"""

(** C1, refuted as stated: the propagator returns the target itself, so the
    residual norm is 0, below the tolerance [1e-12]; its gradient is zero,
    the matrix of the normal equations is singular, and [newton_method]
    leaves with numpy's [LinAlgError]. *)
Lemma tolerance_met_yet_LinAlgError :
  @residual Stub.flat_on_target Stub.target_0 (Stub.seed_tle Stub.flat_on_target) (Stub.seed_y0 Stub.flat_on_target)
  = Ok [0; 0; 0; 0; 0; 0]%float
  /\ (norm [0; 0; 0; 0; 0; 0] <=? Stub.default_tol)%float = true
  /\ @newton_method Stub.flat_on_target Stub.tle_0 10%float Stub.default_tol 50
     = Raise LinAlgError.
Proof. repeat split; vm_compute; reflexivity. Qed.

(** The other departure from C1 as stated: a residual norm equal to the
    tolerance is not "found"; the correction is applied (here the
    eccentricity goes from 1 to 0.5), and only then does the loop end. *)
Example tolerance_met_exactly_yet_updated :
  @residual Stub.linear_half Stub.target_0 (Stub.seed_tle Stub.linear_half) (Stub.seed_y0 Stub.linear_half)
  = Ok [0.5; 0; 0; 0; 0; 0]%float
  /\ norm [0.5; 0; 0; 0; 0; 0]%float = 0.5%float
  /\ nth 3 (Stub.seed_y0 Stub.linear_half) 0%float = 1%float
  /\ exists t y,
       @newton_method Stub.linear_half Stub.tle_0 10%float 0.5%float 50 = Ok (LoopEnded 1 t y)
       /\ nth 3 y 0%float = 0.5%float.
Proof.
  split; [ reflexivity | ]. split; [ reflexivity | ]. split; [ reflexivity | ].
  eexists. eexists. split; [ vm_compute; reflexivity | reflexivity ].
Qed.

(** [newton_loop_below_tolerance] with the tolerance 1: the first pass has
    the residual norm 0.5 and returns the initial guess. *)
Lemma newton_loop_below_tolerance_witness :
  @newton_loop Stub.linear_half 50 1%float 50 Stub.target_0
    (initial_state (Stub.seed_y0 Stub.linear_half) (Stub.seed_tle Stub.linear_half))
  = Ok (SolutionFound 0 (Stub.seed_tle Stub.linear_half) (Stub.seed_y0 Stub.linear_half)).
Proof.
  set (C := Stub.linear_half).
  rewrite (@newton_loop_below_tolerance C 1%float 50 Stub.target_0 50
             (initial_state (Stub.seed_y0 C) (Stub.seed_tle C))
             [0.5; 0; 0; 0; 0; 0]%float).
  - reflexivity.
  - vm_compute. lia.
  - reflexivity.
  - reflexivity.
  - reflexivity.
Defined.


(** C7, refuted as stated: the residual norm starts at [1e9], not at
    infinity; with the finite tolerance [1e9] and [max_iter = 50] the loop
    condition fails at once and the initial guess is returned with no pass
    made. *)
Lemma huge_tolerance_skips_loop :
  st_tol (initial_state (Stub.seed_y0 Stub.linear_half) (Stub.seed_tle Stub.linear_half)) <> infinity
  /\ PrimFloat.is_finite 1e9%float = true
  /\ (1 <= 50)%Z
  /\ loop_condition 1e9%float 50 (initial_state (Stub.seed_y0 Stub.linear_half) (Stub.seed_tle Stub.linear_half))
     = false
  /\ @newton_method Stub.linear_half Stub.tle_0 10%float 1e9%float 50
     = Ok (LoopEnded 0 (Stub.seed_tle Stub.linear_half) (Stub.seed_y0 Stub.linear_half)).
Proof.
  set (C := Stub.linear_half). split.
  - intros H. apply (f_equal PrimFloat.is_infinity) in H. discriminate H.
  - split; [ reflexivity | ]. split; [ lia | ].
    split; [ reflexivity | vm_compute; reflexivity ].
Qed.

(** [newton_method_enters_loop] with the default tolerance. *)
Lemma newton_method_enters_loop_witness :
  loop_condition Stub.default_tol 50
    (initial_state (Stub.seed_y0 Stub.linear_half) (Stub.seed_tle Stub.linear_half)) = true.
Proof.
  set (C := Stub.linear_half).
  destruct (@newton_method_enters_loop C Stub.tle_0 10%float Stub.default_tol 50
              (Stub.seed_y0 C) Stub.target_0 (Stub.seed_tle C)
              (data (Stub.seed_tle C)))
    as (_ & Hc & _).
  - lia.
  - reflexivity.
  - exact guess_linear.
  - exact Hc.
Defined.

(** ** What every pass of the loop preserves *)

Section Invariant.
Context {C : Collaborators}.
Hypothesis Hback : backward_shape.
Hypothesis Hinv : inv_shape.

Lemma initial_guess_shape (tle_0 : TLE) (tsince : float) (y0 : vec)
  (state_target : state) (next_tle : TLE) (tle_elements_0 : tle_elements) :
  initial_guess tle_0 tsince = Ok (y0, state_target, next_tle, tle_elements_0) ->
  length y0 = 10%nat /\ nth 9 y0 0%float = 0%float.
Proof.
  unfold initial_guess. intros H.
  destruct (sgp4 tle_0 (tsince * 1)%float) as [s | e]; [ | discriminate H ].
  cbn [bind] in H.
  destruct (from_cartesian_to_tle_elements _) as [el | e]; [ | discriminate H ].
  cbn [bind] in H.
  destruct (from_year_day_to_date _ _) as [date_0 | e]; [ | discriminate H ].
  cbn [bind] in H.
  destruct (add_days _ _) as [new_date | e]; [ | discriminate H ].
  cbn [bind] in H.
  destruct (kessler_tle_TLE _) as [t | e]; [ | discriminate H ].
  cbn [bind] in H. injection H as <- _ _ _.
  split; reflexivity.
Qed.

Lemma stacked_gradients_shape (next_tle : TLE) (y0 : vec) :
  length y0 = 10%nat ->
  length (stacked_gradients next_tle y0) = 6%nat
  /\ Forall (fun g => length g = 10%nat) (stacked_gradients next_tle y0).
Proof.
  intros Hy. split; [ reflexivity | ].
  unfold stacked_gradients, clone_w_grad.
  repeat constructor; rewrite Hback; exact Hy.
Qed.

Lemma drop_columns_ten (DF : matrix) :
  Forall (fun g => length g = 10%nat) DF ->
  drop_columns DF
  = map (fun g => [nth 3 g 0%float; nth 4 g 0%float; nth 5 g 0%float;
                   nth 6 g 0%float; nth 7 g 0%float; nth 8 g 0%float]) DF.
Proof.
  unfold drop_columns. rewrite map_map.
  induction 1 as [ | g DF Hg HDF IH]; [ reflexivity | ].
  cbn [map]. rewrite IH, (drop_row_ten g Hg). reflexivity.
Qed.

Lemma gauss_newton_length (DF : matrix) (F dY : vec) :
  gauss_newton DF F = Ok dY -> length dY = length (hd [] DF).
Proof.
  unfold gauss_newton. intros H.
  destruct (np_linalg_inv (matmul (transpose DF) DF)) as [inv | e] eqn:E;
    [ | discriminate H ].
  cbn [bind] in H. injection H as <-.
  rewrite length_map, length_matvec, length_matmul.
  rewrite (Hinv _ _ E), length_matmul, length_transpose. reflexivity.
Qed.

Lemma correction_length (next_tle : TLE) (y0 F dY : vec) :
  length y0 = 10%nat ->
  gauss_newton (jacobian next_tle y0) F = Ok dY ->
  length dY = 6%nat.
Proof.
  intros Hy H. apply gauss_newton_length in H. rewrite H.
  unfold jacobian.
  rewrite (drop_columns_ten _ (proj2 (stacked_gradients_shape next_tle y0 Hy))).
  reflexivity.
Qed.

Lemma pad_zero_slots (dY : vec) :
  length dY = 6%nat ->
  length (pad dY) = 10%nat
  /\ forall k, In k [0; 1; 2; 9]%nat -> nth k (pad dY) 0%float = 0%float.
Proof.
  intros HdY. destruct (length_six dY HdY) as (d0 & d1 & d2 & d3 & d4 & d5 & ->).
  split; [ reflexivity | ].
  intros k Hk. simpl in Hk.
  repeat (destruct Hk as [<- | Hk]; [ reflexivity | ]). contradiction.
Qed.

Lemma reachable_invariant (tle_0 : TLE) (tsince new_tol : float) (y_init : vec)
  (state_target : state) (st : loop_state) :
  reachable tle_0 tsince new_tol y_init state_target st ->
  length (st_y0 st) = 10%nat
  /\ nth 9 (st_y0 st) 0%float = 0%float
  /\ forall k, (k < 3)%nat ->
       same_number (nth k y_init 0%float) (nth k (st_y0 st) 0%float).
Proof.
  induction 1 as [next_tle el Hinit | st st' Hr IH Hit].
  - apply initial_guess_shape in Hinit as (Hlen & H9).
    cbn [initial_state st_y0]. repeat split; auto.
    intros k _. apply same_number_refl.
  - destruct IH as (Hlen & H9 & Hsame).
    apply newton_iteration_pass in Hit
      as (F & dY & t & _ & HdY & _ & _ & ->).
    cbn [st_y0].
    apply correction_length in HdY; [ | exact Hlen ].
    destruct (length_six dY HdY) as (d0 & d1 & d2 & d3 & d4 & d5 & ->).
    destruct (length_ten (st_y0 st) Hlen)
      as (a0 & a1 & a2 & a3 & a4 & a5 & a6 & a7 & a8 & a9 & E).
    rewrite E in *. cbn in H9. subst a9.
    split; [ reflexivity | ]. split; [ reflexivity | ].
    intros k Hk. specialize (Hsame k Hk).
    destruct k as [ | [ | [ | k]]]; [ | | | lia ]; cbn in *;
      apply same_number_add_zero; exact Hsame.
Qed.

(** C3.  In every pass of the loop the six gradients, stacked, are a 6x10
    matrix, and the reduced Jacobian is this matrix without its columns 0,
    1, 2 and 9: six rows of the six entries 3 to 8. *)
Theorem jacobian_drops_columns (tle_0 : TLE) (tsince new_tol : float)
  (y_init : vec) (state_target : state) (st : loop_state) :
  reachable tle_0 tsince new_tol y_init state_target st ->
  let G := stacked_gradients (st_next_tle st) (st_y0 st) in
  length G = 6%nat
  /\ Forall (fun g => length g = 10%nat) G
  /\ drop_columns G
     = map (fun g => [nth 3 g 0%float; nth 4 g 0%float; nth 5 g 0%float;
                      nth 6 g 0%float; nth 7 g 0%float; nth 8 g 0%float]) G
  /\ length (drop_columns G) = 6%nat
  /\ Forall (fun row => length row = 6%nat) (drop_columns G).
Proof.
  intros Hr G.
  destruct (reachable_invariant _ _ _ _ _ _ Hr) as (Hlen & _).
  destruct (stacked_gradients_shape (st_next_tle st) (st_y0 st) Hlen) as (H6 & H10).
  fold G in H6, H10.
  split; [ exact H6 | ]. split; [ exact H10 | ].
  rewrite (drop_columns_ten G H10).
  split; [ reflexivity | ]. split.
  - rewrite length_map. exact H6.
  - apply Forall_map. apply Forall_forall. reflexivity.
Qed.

"""
"""

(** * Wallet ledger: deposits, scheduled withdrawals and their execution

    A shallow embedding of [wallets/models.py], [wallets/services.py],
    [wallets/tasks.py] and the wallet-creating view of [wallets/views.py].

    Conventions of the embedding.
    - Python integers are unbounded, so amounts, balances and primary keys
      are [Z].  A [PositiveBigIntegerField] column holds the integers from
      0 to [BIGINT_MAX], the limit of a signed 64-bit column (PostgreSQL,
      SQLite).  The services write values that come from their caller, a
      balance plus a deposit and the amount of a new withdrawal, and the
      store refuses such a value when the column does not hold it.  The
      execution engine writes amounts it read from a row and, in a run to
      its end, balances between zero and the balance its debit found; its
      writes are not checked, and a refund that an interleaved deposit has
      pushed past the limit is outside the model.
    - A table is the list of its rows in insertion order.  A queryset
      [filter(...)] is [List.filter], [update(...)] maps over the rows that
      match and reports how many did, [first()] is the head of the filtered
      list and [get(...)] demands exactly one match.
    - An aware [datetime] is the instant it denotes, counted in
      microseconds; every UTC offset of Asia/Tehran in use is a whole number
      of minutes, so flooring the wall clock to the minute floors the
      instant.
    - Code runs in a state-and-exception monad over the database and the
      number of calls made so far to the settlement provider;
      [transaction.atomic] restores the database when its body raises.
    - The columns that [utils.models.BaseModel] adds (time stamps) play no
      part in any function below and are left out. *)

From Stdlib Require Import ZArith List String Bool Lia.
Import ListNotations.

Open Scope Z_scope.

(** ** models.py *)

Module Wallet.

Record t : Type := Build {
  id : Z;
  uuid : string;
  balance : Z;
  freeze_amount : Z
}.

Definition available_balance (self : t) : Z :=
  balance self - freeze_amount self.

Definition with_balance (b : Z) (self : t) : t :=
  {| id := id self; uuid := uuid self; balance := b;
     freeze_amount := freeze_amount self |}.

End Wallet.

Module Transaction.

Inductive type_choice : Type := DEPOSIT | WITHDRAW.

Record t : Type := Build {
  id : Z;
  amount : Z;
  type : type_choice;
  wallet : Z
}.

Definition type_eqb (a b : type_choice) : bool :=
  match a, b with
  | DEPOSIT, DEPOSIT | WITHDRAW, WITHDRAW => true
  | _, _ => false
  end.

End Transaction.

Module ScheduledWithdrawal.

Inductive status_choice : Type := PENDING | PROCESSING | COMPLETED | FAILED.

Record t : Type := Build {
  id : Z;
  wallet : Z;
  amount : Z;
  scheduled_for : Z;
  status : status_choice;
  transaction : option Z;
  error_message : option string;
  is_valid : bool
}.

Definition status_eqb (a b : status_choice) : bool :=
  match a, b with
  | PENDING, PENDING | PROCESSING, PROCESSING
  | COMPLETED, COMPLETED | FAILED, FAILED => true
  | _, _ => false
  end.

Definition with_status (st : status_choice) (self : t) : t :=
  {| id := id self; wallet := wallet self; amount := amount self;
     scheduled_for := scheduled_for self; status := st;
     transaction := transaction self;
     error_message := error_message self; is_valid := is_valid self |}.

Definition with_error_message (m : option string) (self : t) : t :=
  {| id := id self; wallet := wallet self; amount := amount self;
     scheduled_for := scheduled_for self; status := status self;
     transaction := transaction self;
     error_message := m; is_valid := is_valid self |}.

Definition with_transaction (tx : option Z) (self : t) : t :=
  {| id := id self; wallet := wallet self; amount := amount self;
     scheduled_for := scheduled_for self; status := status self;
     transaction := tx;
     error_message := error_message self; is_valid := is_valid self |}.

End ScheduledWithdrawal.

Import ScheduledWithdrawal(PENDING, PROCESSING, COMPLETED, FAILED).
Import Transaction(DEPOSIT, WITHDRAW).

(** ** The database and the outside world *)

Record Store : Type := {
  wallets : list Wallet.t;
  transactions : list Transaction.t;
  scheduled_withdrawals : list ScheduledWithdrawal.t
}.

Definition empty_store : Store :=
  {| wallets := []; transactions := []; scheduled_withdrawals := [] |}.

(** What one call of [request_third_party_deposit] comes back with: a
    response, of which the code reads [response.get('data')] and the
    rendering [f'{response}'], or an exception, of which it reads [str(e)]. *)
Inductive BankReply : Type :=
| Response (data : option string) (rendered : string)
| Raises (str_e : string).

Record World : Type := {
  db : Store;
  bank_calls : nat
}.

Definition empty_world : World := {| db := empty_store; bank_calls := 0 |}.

"""

→ Exercise aim
Please transcribe exactly the lines above from the line that has "wallets : list Wallet.t;" up to and including the line that has "Definition empty_world : World"; no other line belongs in the answer.

→ Response to the task
  wallets : list Wallet.t;
  transactions : list Transaction.t;
  scheduled_withdrawals : list ScheduledWithdrawal.t
}.

Definition empty_store : Store :=
  {| wallets := []; transactions := []; scheduled_withdrawals := [] |}.

(** What one call of [request_third_party_deposit] comes back with: a
    response, of which the code reads [response.get('data')] and the
    rendering [f'{response}'], or an exception, of which it reads [str(e)]. *)
Inductive BankReply : Type :=
| Response (data : option string) (rendered : string)
| Raises (str_e : string).

Record World : Type := {
  db : Store;
  bank_calls : nat
}.

Definition empty_world : World := {| db := empty_store; bank_calls := 0 |}.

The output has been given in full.